Houston, Texas-based BJ Services Company (BJS) is an oilfield services company. BJS provides pressure pumping and other oilfield services to oil and natural gas exploration and production (E&P) companies all over the world. BJS's main concern is to help E&P companies optimize production and extract more value from existing and new wells. In order to do this, the company completes, restores and services wells.
BJS is divided into two main divisions: Pressure Pumping and the Oilfield Services Group. Pressure pumping, which comprises cementing and stimulation services used during the completion of new wells along with the restoration and repair of existing wells, is the larger division. Through its smaller Oilfield Services Group, the company provides tubular services, inspections of pipe connections, and specialty chemical treatments.
While most of BJ Services's business is in the domestic U.S., BJS has a growing international presence, especially in markets like Brazil. BJS has landed three offshore vessel servicing contracts in Brazil and increased revenue in that market by 43% quarter-over-quarter in Q1 2008. The Brazilian market is set to grow further, with the Brazilian Petroleum Corporation (PBR) indicating plans to build and contract 69 more deepwater drill-ships by 2017.
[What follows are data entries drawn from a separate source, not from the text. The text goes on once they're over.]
(** ** Results of floating-point division *)

Inductive npfloat : Type :=
| Fin (q : Q)
| PosInf
| NegInf
| NaN.

(** [a / b] on floats, with IEEE results for a zero divisor. *)
Definition np_divide (a b : Q) : npfloat :=
  if Qeq_bool b 0 then
    (if Qeq_bool a 0 then NaN else if Qlt_bool 0 a then PosInf else NegInf)
  else Fin (a / b).

(** [x >= c]: false whenever [x] is NaN. *)
Definition np_geq (x : npfloat) (c : Q) : bool :=
  match x with
  | Fin q => Qle_bool c q
  | PosInf => true
  | NegInf => false
  | NaN => false
  end.

Definition np_sub (x : npfloat) (c : Q) : npfloat :=
  match x with
  | Fin q => Fin (q - c)
  | other => other
  end.

(** [x * c] for a positive constant [c]. *)
Definition np_scale (x : npfloat) (c : Q) : npfloat :=
  match x with
  | Fin q => Fin (q * c)
  | other => other
  end.

(** [is_value x v]: the float [x] is the finite number [v]. *)
Definition is_value (x : npfloat) (v : Q) : Prop :=
  match x with
  | Fin q => q == v
  | _ => False
  end.

Definition is_nan (x : npfloat) : bool :=
  match x with
  | NaN => true
  | _ => false
  end.

(** ** Basic facts about arrays *)

Lemma length_tabulate {A : Type} (n : nat) (f : nat -> A) :
  length (tabulate n f) = n.
Proof. unfold tabulate. now rewrite length_map, length_seq. Qed.

Lemma nth_tabulate {A : Type} (n : nat) (f : nat -> A) (d : A) (i : nat) :
  (i < n)%nat -> nth i (tabulate n f) d = f i.
Proof.
  intros Hi. unfold tabulate.
  rewrite (nth_indep _ d (f 0%nat)) by (now rewrite length_map, length_seq).
  rewrite (map_nth f (seq 0 n) 0%nat i), seq_nth by assumption.
  reflexivity.
Qed.

Lemma nth_tabulate_out {A : Type} (n : nat) (f : nat -> A) (d : A) (i : nat) :
  (n <= i)%nat -> nth i (tabulate n f) d = d.
Proof. intros Hi. apply nth_overflow. now rewrite length_tabulate. Qed.

Lemma get2_tabulate2 {A : Type} (m n : nat) (f : nat -> nat -> A) (d : A) i j :
  (i < m)%nat -> (j < n)%nat -> get2 d (tabulate2 m n f) i j = f i j.
Proof.
  intros Hi Hj. unfold get2, tabulate2.
  rewrite (nth_tabulate m _ [] i Hi). now apply nth_tabulate.
Qed.

Lemma tabulate_ext {A : Type} (n : nat) (f g : nat -> A) :
  (forall i, (i < n)%nat -> f i = g i) -> tabulate n f = tabulate n g.
Proof.
  intros H. unfold tabulate. apply map_ext_in.
  intros i Hi. apply in_seq in Hi. apply H. lia.
Qed.

Lemma nth_imap {A B : Type} (f : nat -> A -> B) (l : list A) (da : A) (db : B) i :
  (i < length l)%nat -> nth i (imap f l) db = f i (nth i l da).
Proof.
  revert f i. induction l as [|a l IH]; intros f i Hi; simpl in *; [lia|].
  destruct i as [|i]; [reflexivity|].
  rewrite IH by lia. reflexivity.
Qed.

Lemma get2_map_ij {A B : Type} (f : nat -> nat -> A -> B) x (da : A) (db : B) i j :
  (i < length x)%nat -> (j < length (nth i x []))%nat ->
  get2 db (map_ij f x) i j = f i j (get2 da x i j).
Proof.
  intros Hi Hj. unfold get2, map_ij.
  rewrite (nth_imap _ x [] [] i Hi).
  now rewrite (nth_imap _ _ da db j Hj).
Qed.

Lemma length_map_ij {A B : Type} (f : nat -> nat -> A -> B) x :
  length (map_ij f x) = length x.
Proof. unfold map_ij. apply length_imap. Qed.

(** Counting is monotone for entrywise implication. *)
Lemma count_true_imap_le (f g : nat -> bool -> bool) (l : list bool) :
  (forall i b, f i b = true -> g i b = true) ->
  (count_true (imap f l) <= count_true (imap g l))%nat.
Proof.
  revert f g. induction l as [|b l IH]; intros f g H; [reflexivity|].
  rewrite !imap_cons. simpl.
  specialize (IH (f ∘ S) (g ∘ S) (fun i b => H (S i) b)).
  specialize (H 0%nat b).
  destruct (f 0%nat b); destruct (g 0%nat b); simpl; try lia.
Qed.

Lemma imap_id_bool (l : list bool) : imap (fun _ b => b) l = l.
Proof.
  induction l as [|b l IH]; [reflexivity|].
  rewrite imap_cons. f_equal. exact IH.
Qed.

Lemma num_true_imap_le (F G : nat -> list bool -> list bool) (x : list (list bool)) :
  (forall i row, (count_true (F i row) <= count_true (G i row))%nat) ->
  (num_true (imap F x) <= num_true (imap G x))%nat.
Proof.
  unfold num_true. revert F G.
  induction x as [|row x IH]; intros F G H; [reflexivity|].
  rewrite !imap_cons. simpl.
  specialize (IH (F ∘ S) (G ∘ S) (fun i => H (S i))).
  specialize (H 0%nat row). lia.
Qed.

Lemma num_true_map_ij_le (f g : nat -> nat -> bool -> bool) (x : list (list bool)) :
  (forall i j b, f i j b = true -> g i j b = true) ->
  (num_true (map_ij f x) <= num_true (map_ij g x))%nat.
Proof.
  intros H. unfold map_ij. apply num_true_imap_le.
  intros i row. apply count_true_imap_le. intros j b. apply H.
Qed.

Lemma map_ij_id (x : list (list bool)) : map_ij (fun _ _ b => b) x = x.
Proof.
  unfold map_ij. induction x as [|row x IH]; [reflexivity|].
  rewrite imap_cons. f_equal; [apply imap_id_bool | exact IH].
Qed.
(** X13.  Whatever the text searched, a URL the pattern extracts is
    never empty and contains no quote character. *)
Theorem search_index_url_group (stdout url : string) :
  search_index_url stdout = Some url ->
  url <> EmptyString /\ unquoted url = true.
Proof.
  induction stdout as [|c stdout IH]; cbn [search_index_url].
  - destruct (match_index_url "") eqn:Hm; [|discriminate].
    intros [= <-]. unfold match_index_url in Hm. discriminate.
  - destruct (match_index_url (String c stdout)) as [u|] eqn:Hm; [|exact IH].
    intros [= <-]. unfold match_index_url in Hm.
    destruct (Status.strip_prefix _ _); [|discriminate]. by eapply match_quoted_group.
Qed.

Lemma search_index_url_group_witness :
  "https://pypi.org/simple" <> EmptyString /\ unquoted "https://pypi.org/simple" = true.
Proof.
  apply (search_index_url_group "global.index-url='https://pypi.org/simple'").
  vm_compute. reflexivity.
Defined.

(** pip's listing with another key before the one looked for. *)
Example search_index_url_in_listing :
  search_index_url
    (String.append "global.trusted-host='pypi.org'"
       (String (Ascii.ascii_of_nat 10) "global.index-url='https://pypi.org/simple'"))
  = Some "https://pypi.org/simple".
Proof. vm_compute. reflexivity. Qed.

End PipPattern.


(* ===================================================================== *)
(** * Properties of cli.py *)
(* ===================================================================== *)

Section CliProps.

Variable lower : string -> string.

(** The batch returns the two booleans of the writers, or raises the
    [MarkupError] one of them raised. *)
Lemma update_all_mirrors_cases (self : MirrorManager) (e : env) (w : world) :
  (exists uv docker,
      snd (update_all_mirrors self e w) = Ok (<["uv" := uv]> (<["docker" := docker]> ∅))
      /\ snd (update_uv_mirror self (uv_env e) w) = Ok uv
      /\ snd (update_docker_mirror self (docker_env e) w) = Ok docker)
  \/ (snd (update_all_mirrors self e w) = Raise MarkupError
      /\ (snd (update_uv_mirror self (uv_env e) w) = Raise MarkupError
          \/ snd (update_docker_mirror self (docker_env e) w) = Raise MarkupError)).
Proof.
  destruct (update_uv_mirror_escapes self (uv_env e) w) as [[uv Huv] | Huv].
  - destruct (update_all_mirrors_runs_both self e w uv Huv) as (Hres & _ & _).
    destruct (update_docker_mirror_escapes self (docker_env e) w)
      as [[docker Hdocker] | Hdocker]; rewrite Hdocker in Hres.
    + left. by exists uv, docker.
    + right. split; [exact Hres | by right].
  - right. split; [|by left].
    unfold update_all_mirrors, bind.
    destruct (update_uv_mirror self (uv_env e) w) as [w1 r1]. cbn in Huv. by subst r1.
Qed.

Lemma all_values_results (uv docker : bool) :
  all_values (<["uv" := uv]> (<["docker" := docker]> ∅)) = uv && docker.
Proof. by destruct uv, docker. Qed.

Lemma writer_result_anywhere_uv (self : MirrorManager) (e : tool_env) (w1 w2 : world) :
  snd (update_uv_mirror self e w1) = snd (update_uv_mirror self e w2).
Proof. apply (wi_update_uv_mirror self e w1 w2). Qed.

Lemma writer_result_anywhere_docker (self : MirrorManager) (e : tool_env) (w1 w2 : world) :
  snd (update_docker_mirror self e w1) = snd (update_docker_mirror self e w2).
Proof. apply (wi_update_docker_mirror self e w1 w2). Qed.

Lemma exit_unless_completed (r : world * res bool) :
  (exists b, snd r = Ok b) \/ snd r = Raise MarkupError ->
  (snd (exit_unless r) = Completed <-> snd r = Ok true)
  /\ (snd (exit_unless r) = Completed
      \/ snd (exit_unless r) = Exit 1
      \/ snd (exit_unless r) = Uncaught MarkupError).
Proof.
  destruct r as [w [[|]|x]]; cbn; intros [[b Hb] | Hx]; try discriminate.
  - split; [done | by left].
  - split; [split; discriminate | by right; left].
  - injection Hx as ->. split; [split; discriminate | by right; right].
Qed.

Lemma reject_location_cases (accepts : console) (location : option string) :
  reject_location accepts location = Exit 1
  \/ reject_location accepts location = Uncaught MarkupError.
Proof.
  unfold reject_location. destruct location as [s|]; [|by left].
  destruct (accepts _); [by left | by right].
Qed.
Higher oil and natural gas prices lead to more drilling because E&P companies can drill in areas previously considered too expensive. The feasibility of offshore deepwater drilling internationally and domestically is made possible by oil prices above $60. While drilling activity has increased to 10 year highs in the U.S. and internationally, there has been more competition in the pressure pumping industry. In both domestic and international markets, BJS competes directly with larger rivals Schlumberger N.V. (SLB) and Halliburton Company (HAL) in pressure pumping and oilfield services. Because of this competition, margins have decreased every quarter from Q1 2007 to Q4 2007, hurting BJS's net income. To counter this negative effect, BJS has grown in its Oilfield Services Group at a faster rate. That division's revenue grew by 16% quarter-over-quarter in Q1 2008, out-pacing overall revenue growth by 8%.
BJ Services is organized into two major divisions:
Pressure Pumping is the larger of BJS' two divisions, accounting for 84% of revenue in fiscal 2007. This segment's services include cementing (to support the physical structure of oil wells) and stimulation services such as fracturing and acidizing, which help make it easier for oil to flow through the well during pumping. The Pressure Pumping division's clients include both onshore and offshore oil exploration and production (E&P) companies.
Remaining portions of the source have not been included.